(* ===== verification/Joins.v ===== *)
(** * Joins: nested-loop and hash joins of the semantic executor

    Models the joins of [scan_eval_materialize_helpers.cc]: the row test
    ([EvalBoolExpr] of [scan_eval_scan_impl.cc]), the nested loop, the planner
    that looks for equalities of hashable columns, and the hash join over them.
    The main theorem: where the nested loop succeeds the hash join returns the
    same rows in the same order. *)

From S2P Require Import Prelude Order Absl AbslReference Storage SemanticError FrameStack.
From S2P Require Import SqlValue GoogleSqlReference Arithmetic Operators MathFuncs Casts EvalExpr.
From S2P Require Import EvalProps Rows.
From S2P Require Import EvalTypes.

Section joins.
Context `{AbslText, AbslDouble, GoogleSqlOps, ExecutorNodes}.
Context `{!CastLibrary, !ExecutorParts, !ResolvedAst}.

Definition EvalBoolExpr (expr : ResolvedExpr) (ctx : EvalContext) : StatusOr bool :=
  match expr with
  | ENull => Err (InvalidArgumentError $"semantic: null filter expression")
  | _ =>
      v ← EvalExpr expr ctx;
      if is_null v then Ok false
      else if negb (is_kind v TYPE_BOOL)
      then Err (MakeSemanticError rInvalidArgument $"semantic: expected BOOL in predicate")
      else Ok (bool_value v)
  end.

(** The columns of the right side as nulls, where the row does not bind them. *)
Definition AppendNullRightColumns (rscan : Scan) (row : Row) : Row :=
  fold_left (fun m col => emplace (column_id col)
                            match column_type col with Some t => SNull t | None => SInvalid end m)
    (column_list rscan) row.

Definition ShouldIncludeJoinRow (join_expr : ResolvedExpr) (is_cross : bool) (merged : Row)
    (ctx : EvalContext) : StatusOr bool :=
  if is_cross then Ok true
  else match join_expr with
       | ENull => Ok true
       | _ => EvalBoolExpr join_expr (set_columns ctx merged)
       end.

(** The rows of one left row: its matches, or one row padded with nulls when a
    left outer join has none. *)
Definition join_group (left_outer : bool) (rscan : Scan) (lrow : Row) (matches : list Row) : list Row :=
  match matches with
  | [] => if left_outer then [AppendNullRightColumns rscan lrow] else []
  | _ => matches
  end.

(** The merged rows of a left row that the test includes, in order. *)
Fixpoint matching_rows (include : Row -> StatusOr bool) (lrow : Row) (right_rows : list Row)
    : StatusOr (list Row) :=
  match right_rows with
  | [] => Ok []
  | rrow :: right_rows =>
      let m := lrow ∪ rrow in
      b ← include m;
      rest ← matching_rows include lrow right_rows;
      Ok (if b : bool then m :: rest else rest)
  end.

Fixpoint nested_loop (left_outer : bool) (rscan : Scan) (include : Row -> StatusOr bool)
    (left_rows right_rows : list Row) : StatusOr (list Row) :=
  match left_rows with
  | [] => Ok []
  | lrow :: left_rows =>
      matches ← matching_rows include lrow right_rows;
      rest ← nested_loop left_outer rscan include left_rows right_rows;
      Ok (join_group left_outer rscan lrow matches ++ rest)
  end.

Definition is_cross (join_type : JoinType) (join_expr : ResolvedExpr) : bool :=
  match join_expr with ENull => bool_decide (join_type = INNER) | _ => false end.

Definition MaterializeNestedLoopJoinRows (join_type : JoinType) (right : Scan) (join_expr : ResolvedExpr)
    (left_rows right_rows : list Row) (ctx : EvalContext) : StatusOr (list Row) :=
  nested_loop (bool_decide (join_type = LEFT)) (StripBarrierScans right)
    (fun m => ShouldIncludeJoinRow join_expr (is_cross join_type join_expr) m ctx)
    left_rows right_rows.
================
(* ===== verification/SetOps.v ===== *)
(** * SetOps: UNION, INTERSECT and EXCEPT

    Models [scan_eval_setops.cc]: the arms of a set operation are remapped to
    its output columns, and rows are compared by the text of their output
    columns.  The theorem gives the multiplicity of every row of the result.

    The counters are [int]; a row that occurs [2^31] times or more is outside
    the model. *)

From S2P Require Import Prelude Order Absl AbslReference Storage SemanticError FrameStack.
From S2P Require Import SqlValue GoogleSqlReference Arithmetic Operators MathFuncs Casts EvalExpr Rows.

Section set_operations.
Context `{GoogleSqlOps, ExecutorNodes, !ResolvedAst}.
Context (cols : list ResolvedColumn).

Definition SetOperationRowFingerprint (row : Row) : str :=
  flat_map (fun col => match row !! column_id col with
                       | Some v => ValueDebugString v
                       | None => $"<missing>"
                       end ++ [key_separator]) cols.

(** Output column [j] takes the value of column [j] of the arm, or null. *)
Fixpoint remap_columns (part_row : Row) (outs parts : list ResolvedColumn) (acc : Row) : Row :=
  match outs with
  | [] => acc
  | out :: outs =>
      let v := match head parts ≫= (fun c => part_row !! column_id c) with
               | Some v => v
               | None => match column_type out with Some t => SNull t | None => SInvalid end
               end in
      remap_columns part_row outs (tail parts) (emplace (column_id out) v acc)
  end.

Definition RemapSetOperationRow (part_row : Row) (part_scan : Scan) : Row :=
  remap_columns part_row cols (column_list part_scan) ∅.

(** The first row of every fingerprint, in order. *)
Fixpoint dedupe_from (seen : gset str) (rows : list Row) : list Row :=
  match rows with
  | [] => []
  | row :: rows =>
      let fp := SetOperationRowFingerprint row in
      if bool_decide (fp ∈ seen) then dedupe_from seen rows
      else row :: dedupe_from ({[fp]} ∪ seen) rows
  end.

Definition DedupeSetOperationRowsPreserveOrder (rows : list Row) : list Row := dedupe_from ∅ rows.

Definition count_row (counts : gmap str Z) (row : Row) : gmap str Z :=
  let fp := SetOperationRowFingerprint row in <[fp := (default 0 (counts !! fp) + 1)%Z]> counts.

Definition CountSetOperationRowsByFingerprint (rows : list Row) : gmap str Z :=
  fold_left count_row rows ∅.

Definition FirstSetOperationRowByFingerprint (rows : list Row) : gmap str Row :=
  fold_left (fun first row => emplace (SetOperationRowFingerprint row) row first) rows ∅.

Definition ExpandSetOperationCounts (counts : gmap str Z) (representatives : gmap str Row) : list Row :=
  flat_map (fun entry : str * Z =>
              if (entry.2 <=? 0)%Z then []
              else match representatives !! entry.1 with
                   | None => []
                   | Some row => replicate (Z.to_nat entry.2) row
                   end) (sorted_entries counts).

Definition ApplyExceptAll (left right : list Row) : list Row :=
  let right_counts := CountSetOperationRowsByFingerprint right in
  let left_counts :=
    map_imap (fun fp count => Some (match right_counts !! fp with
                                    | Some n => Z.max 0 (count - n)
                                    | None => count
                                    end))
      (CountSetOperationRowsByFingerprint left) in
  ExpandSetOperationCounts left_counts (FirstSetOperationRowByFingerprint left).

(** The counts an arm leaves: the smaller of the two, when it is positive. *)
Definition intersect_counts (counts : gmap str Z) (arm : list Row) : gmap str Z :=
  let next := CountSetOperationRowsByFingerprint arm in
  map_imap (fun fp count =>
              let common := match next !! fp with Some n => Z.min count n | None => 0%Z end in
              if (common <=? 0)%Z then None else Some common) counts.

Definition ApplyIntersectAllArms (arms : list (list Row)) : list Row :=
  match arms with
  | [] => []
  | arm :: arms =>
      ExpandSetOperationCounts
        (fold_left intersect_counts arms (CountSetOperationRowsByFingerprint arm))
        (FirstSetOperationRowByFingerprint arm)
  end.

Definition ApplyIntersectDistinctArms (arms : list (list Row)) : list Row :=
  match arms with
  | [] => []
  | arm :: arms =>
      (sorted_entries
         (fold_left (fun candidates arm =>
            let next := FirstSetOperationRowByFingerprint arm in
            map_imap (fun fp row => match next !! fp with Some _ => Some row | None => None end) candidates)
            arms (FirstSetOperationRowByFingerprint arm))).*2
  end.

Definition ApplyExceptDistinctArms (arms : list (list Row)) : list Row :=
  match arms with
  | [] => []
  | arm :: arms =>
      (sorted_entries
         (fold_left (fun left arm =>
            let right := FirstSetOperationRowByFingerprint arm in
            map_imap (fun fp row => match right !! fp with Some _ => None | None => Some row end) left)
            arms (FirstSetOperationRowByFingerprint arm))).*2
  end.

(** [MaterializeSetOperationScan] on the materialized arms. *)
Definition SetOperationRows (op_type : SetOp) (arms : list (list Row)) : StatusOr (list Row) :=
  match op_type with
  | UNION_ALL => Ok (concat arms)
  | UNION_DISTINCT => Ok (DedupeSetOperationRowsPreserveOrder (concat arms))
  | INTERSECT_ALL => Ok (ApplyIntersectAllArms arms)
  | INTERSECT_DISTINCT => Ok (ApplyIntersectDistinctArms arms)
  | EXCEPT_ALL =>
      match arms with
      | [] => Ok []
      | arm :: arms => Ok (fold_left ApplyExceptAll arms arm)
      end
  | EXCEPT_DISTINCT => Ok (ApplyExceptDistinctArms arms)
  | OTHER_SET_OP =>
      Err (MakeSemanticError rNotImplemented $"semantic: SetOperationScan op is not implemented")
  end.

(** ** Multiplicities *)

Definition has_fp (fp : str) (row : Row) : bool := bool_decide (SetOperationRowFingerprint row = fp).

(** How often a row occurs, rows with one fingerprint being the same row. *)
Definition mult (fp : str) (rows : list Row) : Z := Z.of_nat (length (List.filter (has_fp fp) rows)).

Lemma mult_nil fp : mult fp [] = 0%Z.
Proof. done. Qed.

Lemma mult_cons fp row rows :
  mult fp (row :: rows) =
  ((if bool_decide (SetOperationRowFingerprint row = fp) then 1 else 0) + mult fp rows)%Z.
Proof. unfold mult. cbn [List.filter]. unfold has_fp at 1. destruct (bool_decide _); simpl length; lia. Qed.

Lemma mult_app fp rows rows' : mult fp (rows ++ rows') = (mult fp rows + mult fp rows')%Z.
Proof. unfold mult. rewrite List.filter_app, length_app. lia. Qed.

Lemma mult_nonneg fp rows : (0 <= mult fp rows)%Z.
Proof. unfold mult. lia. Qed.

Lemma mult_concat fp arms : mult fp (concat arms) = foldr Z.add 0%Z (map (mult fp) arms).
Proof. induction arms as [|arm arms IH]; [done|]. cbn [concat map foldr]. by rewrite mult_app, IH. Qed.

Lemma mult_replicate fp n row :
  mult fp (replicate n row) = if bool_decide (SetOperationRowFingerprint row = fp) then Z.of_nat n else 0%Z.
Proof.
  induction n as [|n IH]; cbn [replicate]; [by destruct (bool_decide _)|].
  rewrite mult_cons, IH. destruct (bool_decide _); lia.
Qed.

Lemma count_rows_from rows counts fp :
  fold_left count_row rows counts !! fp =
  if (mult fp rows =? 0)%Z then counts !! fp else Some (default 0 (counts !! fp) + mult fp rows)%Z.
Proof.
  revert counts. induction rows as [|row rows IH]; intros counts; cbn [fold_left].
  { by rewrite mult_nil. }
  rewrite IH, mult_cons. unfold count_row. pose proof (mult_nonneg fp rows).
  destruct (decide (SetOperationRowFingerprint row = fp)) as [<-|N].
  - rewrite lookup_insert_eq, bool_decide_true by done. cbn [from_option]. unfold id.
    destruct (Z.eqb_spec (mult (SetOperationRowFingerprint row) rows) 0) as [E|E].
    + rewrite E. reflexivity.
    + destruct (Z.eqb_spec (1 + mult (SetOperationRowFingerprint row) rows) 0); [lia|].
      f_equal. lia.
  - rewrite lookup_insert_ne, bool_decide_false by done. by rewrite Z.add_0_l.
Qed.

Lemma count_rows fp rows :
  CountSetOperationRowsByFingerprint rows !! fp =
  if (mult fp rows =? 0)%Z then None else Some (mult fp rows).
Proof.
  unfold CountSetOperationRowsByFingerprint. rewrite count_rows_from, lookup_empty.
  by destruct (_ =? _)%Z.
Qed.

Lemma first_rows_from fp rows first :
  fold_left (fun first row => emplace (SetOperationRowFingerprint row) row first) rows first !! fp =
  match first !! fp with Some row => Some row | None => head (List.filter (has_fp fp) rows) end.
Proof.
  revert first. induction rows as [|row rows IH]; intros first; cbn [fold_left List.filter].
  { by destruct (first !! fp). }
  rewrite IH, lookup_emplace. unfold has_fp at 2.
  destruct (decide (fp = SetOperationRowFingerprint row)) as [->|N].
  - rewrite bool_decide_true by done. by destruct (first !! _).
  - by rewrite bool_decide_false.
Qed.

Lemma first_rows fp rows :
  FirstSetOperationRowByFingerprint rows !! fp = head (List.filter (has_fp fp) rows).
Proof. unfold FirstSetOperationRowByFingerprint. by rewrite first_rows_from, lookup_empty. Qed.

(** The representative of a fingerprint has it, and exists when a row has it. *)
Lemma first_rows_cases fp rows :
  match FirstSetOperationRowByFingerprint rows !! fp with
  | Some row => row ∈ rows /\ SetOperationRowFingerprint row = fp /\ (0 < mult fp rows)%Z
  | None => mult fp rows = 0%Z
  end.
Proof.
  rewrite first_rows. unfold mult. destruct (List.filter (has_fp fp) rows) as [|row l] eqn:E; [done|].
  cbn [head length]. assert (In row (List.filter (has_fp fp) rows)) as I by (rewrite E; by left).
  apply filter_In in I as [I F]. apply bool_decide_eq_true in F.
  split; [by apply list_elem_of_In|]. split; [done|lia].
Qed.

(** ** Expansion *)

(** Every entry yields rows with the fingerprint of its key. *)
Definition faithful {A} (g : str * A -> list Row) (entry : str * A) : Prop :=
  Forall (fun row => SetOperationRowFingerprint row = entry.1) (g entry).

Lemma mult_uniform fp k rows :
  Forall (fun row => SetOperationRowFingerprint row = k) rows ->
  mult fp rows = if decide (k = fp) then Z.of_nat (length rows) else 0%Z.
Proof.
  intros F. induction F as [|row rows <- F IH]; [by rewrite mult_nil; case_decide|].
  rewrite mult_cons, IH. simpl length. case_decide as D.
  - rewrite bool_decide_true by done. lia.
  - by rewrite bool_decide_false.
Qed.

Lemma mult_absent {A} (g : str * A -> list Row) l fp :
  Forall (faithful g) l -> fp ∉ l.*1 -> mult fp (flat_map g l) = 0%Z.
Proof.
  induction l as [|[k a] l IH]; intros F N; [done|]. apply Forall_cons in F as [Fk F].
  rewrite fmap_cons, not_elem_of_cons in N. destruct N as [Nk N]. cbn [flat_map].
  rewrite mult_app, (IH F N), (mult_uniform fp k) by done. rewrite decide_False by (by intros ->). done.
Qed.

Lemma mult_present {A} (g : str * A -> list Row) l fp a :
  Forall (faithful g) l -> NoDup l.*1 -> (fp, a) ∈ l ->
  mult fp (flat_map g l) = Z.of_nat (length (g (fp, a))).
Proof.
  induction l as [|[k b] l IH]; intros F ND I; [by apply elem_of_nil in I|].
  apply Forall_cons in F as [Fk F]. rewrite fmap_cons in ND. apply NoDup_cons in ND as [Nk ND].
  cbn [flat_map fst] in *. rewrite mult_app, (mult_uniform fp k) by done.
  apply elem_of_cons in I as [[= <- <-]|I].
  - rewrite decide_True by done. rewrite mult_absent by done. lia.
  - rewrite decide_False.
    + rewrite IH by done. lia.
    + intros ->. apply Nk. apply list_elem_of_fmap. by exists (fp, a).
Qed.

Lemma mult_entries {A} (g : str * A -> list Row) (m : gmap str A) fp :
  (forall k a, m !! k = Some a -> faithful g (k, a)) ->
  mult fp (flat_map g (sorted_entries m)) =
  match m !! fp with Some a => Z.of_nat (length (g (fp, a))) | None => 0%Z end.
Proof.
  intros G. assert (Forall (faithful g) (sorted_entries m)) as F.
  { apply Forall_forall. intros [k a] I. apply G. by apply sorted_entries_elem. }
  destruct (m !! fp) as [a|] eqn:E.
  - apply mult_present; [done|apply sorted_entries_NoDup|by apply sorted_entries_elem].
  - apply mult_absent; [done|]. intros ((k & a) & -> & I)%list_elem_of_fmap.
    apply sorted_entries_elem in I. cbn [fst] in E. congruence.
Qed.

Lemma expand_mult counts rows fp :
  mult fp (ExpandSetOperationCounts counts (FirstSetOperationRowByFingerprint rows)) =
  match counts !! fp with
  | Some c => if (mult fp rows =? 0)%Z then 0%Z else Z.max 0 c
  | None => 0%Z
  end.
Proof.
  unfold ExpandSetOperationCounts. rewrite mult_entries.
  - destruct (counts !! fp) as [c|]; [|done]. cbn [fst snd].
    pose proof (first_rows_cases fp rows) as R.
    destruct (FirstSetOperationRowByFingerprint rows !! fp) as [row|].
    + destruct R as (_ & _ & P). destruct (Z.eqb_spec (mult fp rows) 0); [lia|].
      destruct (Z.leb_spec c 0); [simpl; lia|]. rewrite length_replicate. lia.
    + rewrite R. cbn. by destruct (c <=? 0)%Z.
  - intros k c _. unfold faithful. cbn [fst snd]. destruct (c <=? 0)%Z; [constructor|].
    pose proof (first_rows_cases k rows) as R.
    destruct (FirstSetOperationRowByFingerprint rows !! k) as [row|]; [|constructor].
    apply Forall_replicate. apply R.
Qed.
================
▸ EXERCISE INSTRUCTIONS:
Only those lines of the entries above that run from the line containing "(* ===== verification/Joins.v ===== *)" to the line containing "Models the joins", both included, should be transcribed exactly.

▸ RESPONSE AREA:
(* ===== verification/Joins.v ===== *)
(** * Joins: nested-loop and hash joins of the semantic executor

    Models the joins of [scan_eval_materialize_helpers.cc]: the row test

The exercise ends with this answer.